◆ **Your instructions**: Find every line of the records that has "done" and return it.

*** Information provided Section Begins ***

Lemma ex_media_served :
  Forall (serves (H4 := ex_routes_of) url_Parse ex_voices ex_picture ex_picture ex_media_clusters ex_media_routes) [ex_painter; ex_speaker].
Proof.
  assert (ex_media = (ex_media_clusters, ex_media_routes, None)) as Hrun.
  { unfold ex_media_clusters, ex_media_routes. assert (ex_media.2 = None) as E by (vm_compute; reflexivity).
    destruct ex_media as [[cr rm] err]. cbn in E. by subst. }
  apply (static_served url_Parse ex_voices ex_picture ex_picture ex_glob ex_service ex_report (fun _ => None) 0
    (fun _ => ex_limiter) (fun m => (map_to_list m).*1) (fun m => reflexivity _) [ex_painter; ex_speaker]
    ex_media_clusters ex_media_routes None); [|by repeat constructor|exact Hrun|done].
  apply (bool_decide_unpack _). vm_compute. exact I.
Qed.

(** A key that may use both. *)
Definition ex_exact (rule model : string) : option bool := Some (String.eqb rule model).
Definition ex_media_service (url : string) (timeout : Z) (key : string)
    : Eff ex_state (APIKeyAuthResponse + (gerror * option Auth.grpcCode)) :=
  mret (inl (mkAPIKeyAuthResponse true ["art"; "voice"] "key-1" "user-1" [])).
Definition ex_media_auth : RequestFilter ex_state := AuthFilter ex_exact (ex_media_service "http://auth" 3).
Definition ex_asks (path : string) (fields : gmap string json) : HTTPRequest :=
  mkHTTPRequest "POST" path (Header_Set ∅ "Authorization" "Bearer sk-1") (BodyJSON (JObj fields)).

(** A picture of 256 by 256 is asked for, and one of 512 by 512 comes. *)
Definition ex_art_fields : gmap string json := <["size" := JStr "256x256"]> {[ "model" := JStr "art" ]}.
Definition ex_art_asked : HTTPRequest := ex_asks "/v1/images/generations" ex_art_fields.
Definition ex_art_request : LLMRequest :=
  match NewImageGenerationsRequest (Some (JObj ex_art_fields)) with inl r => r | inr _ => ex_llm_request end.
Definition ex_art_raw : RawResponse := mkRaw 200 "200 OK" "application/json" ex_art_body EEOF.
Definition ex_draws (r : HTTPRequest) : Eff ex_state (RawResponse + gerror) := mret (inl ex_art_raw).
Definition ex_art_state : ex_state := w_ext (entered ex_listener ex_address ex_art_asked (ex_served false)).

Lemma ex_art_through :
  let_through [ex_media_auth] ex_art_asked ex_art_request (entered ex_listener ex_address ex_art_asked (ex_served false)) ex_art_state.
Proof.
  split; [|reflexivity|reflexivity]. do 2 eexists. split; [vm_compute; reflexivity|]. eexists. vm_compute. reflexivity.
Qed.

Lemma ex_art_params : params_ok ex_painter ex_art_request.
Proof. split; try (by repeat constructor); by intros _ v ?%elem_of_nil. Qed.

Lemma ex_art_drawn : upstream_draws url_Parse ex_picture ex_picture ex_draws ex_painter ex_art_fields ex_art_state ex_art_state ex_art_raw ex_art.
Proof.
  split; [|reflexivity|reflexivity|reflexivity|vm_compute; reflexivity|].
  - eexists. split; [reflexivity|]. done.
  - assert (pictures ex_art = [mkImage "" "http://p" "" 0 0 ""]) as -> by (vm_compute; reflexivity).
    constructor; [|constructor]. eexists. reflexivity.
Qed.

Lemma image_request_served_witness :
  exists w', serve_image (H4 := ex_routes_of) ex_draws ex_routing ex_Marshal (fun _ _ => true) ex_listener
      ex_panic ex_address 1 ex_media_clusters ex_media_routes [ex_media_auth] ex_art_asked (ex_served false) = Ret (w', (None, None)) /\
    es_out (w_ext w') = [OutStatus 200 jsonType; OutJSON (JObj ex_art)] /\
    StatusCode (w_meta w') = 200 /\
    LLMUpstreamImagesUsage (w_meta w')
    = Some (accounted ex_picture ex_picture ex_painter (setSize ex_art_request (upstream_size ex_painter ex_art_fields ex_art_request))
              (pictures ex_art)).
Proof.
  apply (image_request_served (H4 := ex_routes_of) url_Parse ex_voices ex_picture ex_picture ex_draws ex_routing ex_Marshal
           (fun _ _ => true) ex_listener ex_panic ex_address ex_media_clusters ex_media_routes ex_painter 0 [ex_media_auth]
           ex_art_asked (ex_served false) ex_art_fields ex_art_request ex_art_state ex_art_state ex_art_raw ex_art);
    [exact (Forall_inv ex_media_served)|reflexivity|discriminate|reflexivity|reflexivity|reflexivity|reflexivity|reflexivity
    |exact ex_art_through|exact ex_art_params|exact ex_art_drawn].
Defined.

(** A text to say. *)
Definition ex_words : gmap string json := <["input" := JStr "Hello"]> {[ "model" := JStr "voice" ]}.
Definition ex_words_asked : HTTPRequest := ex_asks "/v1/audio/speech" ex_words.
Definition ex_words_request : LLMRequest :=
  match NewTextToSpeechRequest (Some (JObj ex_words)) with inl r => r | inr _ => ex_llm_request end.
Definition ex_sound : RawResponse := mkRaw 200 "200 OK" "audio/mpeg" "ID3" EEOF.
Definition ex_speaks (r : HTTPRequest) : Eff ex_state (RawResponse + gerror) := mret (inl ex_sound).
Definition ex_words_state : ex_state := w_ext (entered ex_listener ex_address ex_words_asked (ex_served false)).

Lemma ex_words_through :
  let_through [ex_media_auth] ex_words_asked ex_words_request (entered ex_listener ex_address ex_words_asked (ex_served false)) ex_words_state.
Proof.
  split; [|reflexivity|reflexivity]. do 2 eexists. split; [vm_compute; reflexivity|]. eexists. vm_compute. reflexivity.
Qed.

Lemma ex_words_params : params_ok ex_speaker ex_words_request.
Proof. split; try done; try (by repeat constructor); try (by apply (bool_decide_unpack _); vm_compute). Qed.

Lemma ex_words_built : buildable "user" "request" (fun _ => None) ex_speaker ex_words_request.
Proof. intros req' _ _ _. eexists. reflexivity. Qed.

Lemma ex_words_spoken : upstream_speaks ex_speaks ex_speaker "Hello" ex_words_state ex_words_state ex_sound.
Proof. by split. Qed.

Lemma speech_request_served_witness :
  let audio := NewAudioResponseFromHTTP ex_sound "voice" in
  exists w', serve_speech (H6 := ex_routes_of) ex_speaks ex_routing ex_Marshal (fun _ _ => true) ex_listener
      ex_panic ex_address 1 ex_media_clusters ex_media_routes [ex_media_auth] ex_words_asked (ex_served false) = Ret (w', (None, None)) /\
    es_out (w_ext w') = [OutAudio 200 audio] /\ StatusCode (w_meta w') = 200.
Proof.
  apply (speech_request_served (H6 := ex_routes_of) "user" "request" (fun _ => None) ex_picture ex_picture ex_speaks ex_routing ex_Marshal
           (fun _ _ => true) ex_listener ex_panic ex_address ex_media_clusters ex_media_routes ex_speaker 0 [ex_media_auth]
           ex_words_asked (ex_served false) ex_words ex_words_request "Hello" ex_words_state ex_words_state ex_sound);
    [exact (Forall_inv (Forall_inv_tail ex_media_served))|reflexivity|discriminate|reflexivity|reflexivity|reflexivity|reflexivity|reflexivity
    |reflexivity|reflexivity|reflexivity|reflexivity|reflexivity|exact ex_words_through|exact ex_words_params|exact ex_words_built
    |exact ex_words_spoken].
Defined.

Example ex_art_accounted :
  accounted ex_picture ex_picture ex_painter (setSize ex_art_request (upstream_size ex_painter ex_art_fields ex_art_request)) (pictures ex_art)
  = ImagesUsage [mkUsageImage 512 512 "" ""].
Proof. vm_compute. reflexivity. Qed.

*** Information provided Section Ends ***

◆ **Result of the exercise**:
    ex_media_clusters ex_media_routes None); [|by repeat constructor|exact Hrun|done].
  - eexists. split; [reflexivity|]. done.
Proof. split; try done; try (by repeat constructor); try (by apply (bool_decide_unpack _); vm_compute). Qed.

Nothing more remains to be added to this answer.